JACQUI Remond is enjoying the challenge of her role in the Church’s mapping of a post-COVID world – including her late-night connections with Rome.

Ms Remond, based in Sydney, is co-founder of the Global Catholic Climate Movement and a Laudato Si’ consultant, and the Rome discussions are part of her involvement with the Vatican COVID-19 Commission.

Pope Francis established the commission in March to confront the challenges the world was facing through the pandemic and would face after it.

Ms Remond was invited to be one of the co-ordinators of an ecology taskforce within one of the commission’s five working groups.

When the commission was launched in March, the Vatican said the goal of the commission, led by the Dicastery for Promoting Integral Human Development, was “to express the Church’s concern and love for the entire human family in the face of the COVID-19 pandemic”.

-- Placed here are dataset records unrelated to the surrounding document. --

Lemma call_at_place ph tr ca tr' ca' unsaid (hmap hmap' : gmap KSUID nat) :
  same_place ca ca' -> (forall p, hmap' !! m = Some p -> hmap !! m = Some p) ->
  call_at ph (Some (tr, ca)) unsaid hmap -> call_at ph (Some (tr', ca')) unsaid hmap'.
Proof using Type.
  intros (Ec & _ & [E|(err & l & err' & E1 & E2)]) Hmap; apply call_at_pc; unfold still_says.
  - done.
  - by rewrite E.
  - by rewrite E.
  - rewrite E. auto.
  - done.
  - rewrite E1, E2. simpl. lia.
  - by rewrite E1, E2.
  - by rewrite E2.
Qed.

Lemma stands_remove s t' tr ca ca' m0 c' inp unsaid up hl lpc pcs sd dl :
  cp_inv s -> calls_of s t' = Some (tr, ca) -> tr_master tr = Some m0 -> remove t' m0 (pr_client s) = Some c' ->
  same_place ca ca' ->
  stands s inp unsaid up hl lpc pcs sd dl -> stands (set_call t' ca' (set_pr_client c' s)) inp unsaid up hl lpc pcs sd dl.
Proof using Hnd Hhead.
  intros Hinv Ht Hm Hrm Hpl Hst. destruct (stands_facts _ _ _ _ _ _ _ _ _ _ _ _ _ Hst) as (C1 & C2 & _).
  destruct (calls_of_some _ _ _ _ Ht) as [Htr Hca]. pose proof Hpl as (Ecp & Eadr & _).
  destruct (remove_parts _ _ _ _ _ Htr Hrm) as (tr' & Etr & Em & Es & Ew & Ewr & Hh).
  assert (heap_rel queue_kept (qh s) (clientQueueHub c') /\
          forall k p, pm_map (clientQueueHub c') !! k = Some p -> pm_map (qh s) !! k = Some p) as [HR Hmap].
  { destruct Hh as [->|H]; [|by eapply Remove_kept]. split; [by apply heap_rel_refl|done]. }
  assert (forall p q, pm_heap (qh s) !! p = Some q -> exists q', pm_heap (clientQueueHub c') !! p = Some q' /\
    q_masterID q' = q_masterID q) as Hheap.
  { intros p q Hq. destruct (heap_rel_l _ _ _ _ _ HR Hq) as (q' & Hq' & E & _). by exists q'. }
  assert (forall qq, ca_copy ca' = CCopy qq -> exists q, pm_heap (clientQueueHub c') !! qq = Some q /\
    tr_master tr' = Some (q_masterID q)) as Hcp.
  { rewrite Ecp. intros qq Hqq. destruct (C2 t' tr ca qq Ht Hqq) as (q & Hq & E). destruct (Hheap _ _ Hq) as (q' & Hq' & E').
    exists q'. split; [done|congruence]. }
  assert (queues_fine ids m (qh s) (cws s) (pr_qsends s) ->
          queues_fine ids m (clientQueueHub c') (cl_writers c') (pr_qsends s)) as Hfine.
  { apply queues_fine_rel; [|rewrite Ewr; apply ws_kept_refl]. eapply heap_rel_impl; [|exact HR]. by intros q q' (? & ? & ?). }
  destruct (decide (t' = t)) as [->|Hne].
  2: { apply (stands_other s t' tr ca tr' ca' c' inp unsaid []); try done; [by rewrite Ew| |rewrite Es; by apply (C1 t' tr ca Ht)|apply out_others_nil].
       rewrite Ewr. destruct Hh as [->|H]; [apply q_apart_refl|]. apply (q_apart_remove _ m0); [| |by apply (Q_map _ _ (ci_queues _ Hinv))|done].
       - intros ->. destruct (master_of s t' tr ca m Hinv C1 Ht Hm) as [_ Hx]. apply (Hx Hne). by eapply list_elem_of_lookup_2.
       - apply (Q_wf _ _ (ci_queues _ Hinv)). }
  destruct (master_of s t tr ca m0 Hinv C1 Ht Hm) as [Hmm _]. rewrite (Hmm eq_refl) in *. clear Hmm.
  destruct Hst as (ph & name & [_ _ C3 C4 C5 C6] & Hname & Hf).
  pose proof (fun t0 => calls_of_set s t tr ca tr' ca' c' t0 Ht Etr) as Hlook. destruct (C1 t tr ca Ht) as [Hpa _].
  exists ph, name. split_and!; [split|done|].
  - eapply call_ids_upd; [done|done| |done]. intros _. rewrite Es, Eadr. by apply Hpa.
  - eapply copies_at_upd; [done|by eapply copies_at_heap|done].
  - by apply Hfine.
  - eapply queue_at_rel; [|by apply Hmap|done|exact C4]. eapply heap_rel_impl; [|exact HR]. by intros q q' (? & ? & ?).
  - rewrite Hlook, decide_True by done. rewrite Ht in C5. eapply call_at_place; [done| |exact C5]. by apply Hmap.
  - simpl. by rewrite Ew.
  - cbn [pr_client set_call set_pr_client pr_qsends]. rewrite Ewr. destruct Hh as [->|H]; [done|].
    destruct ph as [[qq gq]|]; [|done]. by eapply (follows_qremove ids m addr Hnd Hhead).
Qed.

The combined work of the Ecology, Economy, Security and Health Taskforces was to include “an analysis and a reflection on the socio-economic and culture challenges of the future and proposed guidelines to address them”.

The Vatican COVID-19 Commission is divided into five working groups focused on a specific aspect of the pandemic.

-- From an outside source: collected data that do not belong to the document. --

Lemma q_foreign_Remove mm h h' : mm <> m -> QueueHub.Remove mm h = Some h' -> q_foreign h h'.
Proof.
  intros Hmm H Ho. split; [by eapply q_owned_Remove|]. unfold QueueHub.Remove, pm_close_delete, pm_close in H.
  destruct (pm_map h !! mm) as [p|] eqn:Hp; [|simplify_eq; apply q_same_refl].
  destruct (proj1 (qo_wf _ Ho) _ _ Hp) as (q & Hq & _). rewrite Hq in H.
  destruct (obj_close q) as [q'|] eqn:Hc; [|done]. simplify_eq. pose proof (qo_map _ Ho _ _ _ Hp Hq) as Em.
  assert (q_masterID q' = q_masterID q) as Eq.
  { unfold obj_close, queue_object in Hc. pose proof (Queue.close_inv _ _ Hc) as Hi. tauto. }
  assert (p < length (pm_heap h)) as Hlt by (by eapply lookup_lt_Some). split; simpl.
  - by rewrite lookup_delete_ne.
  - intros p' q0 Hq0 Hm0. rewrite list_lookup_insert_ne; [done|]. intros ->. congruence.
  - intros p' q0 Hq0 Hm0. destruct (decide (p = p')) as [<-|Hne]; [|by rewrite list_lookup_insert_ne in Hq0].
    rewrite list_lookup_insert_eq in Hq0 by done. congruence.
  - intros p' q0 Hq0. destruct (decide (p = p')) as [<-|Hne]; [|by exists q0; rewrite list_lookup_insert_ne].
    rewrite list_lookup_insert_eq by done. exists q'. split; [done|congruence].
  - exists []. rewrite app_nil_r. split; [done|]. by intros ? ? ?%not_elem_of_nil.
Qed.

(** A step of another queue's [Send]. *)
Lemma q_foreign_send p q pc ev q' pc' out h :
  pm_heap h !! p = Some q -> q_masterID q <> m -> Queue.Send_step q pc ev = Some (q', pc', out) ->
  q_foreign h (pm_update p (fun _ => q') h).
Proof.
  intros Hq Hne H. pose proof (Queue.Send_step_fields _ _ _ _ _ _ H) as (_ & Ew & Em & _ & Ec).
  apply q_foreign_update. intros q0 Hq0. simplify_eq. rewrite Em, Ew, Ec. split_and!; [done..|]. by left.
Qed.

Lemma q_foreign_put p q b c h :
  pm_heap h !! p = Some q -> q_masterID q <> m -> chan_send (q_buffer q) b = SendOk c ->
  q_foreign h (pm_update p (set_q_buffer c) h).
Proof.
  intros Hq Hne H. apply q_foreign_update. intros q0 Hq0. simplify_eq. split_and!; [done..| |by left].
  simpl. by apply chan_send_inv in H as (-> & -> & _).
Qed.

(** The queues stay with their masters, and goroutines are only added. *)
Definition q_kept h h' : Prop :=
  (forall p q, pm_heap h !! p = Some q -> exists q', pm_heap h' !! p = Some q' /\ q_masterID q' = q_masterID q) /\
  exists new, pm_go h' = pm_go h ++ new.

Lemma q_kept_rel h h' : heap_rel (fun q q' => q_masterID q' = q_masterID q) h h' -> q_kept h h'.
Proof.
  intros HR. split; [|exists []; rewrite app_nil_r; apply HR]. intros p q Hq. by apply (heap_rel_l _ _ _ _ _ HR).
Qed.

Lemma q_kept_same h h' : q_same h h' -> q_kept h h'.
Proof. intros [_ _ _ Hk (new & Hg & _)]. split; [done|by exists new]. Qed.

Lemma q_kept_update p (f : queue webSocketWriter -> queue webSocketWriter) h :
  (forall q, pm_heap h !! p = Some q -> q_masterID (f q) = q_masterID q) -> q_kept h (pm_update p f h).
Proof. intros Hf. by apply q_kept_rel, heap_rel_update. Qed.

Lemma q_kept_trans h h1 h' : q_kept h h1 -> q_kept h1 h' -> q_kept h h'.
Proof.
  intros [M1 [n1 G1]] [M2 [n2 G2]]. split; [|exists (n1 ++ n2); by rewrite G2, G1, app_assoc].
  intros p q (q1 & Hq1 & E1)%M1. destruct (M2 p q1 Hq1) as (q2 & Hq2 & E2). exists q2. split; [done|congruence].
Qed.

Lemma q_kept_trySend mm h : q_kept h (fst (QueueHub.trySend mm h)).
Proof.
  assert (q_kept h h) as Hr by (apply q_kept_rel, heap_rel_refl; done).
  unfold QueueHub.trySend. repeat case_match; try done. split; [eauto|]. by eexists.
Qed.

Lemma q_kept_new id now mm h : q_kept h (pm_new id (NewQueue now mm) h).
Proof.
  split; [|exists []; by rewrite app_nil_r]. intros p q Hq. exists q. split; [|done]. by apply lookup_app_l_Some.
Qed.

The first working group, dedicated to “listening and supporting local churches”, was to co-operate with Caritas Internationalis, the office of the papal almoner, the Congregation for the Evangelisation of Peoples and the Vatican pharmacy.

The second, which is the one Ms Remond works within, is focused on research and the study of the pandemic, and reflecting on society and the world post-coronavirus in co-ordination with the Pontifical Academy for Life, the Pontifical Academy of Sciences and the Pontifical Academy of Social Sciences.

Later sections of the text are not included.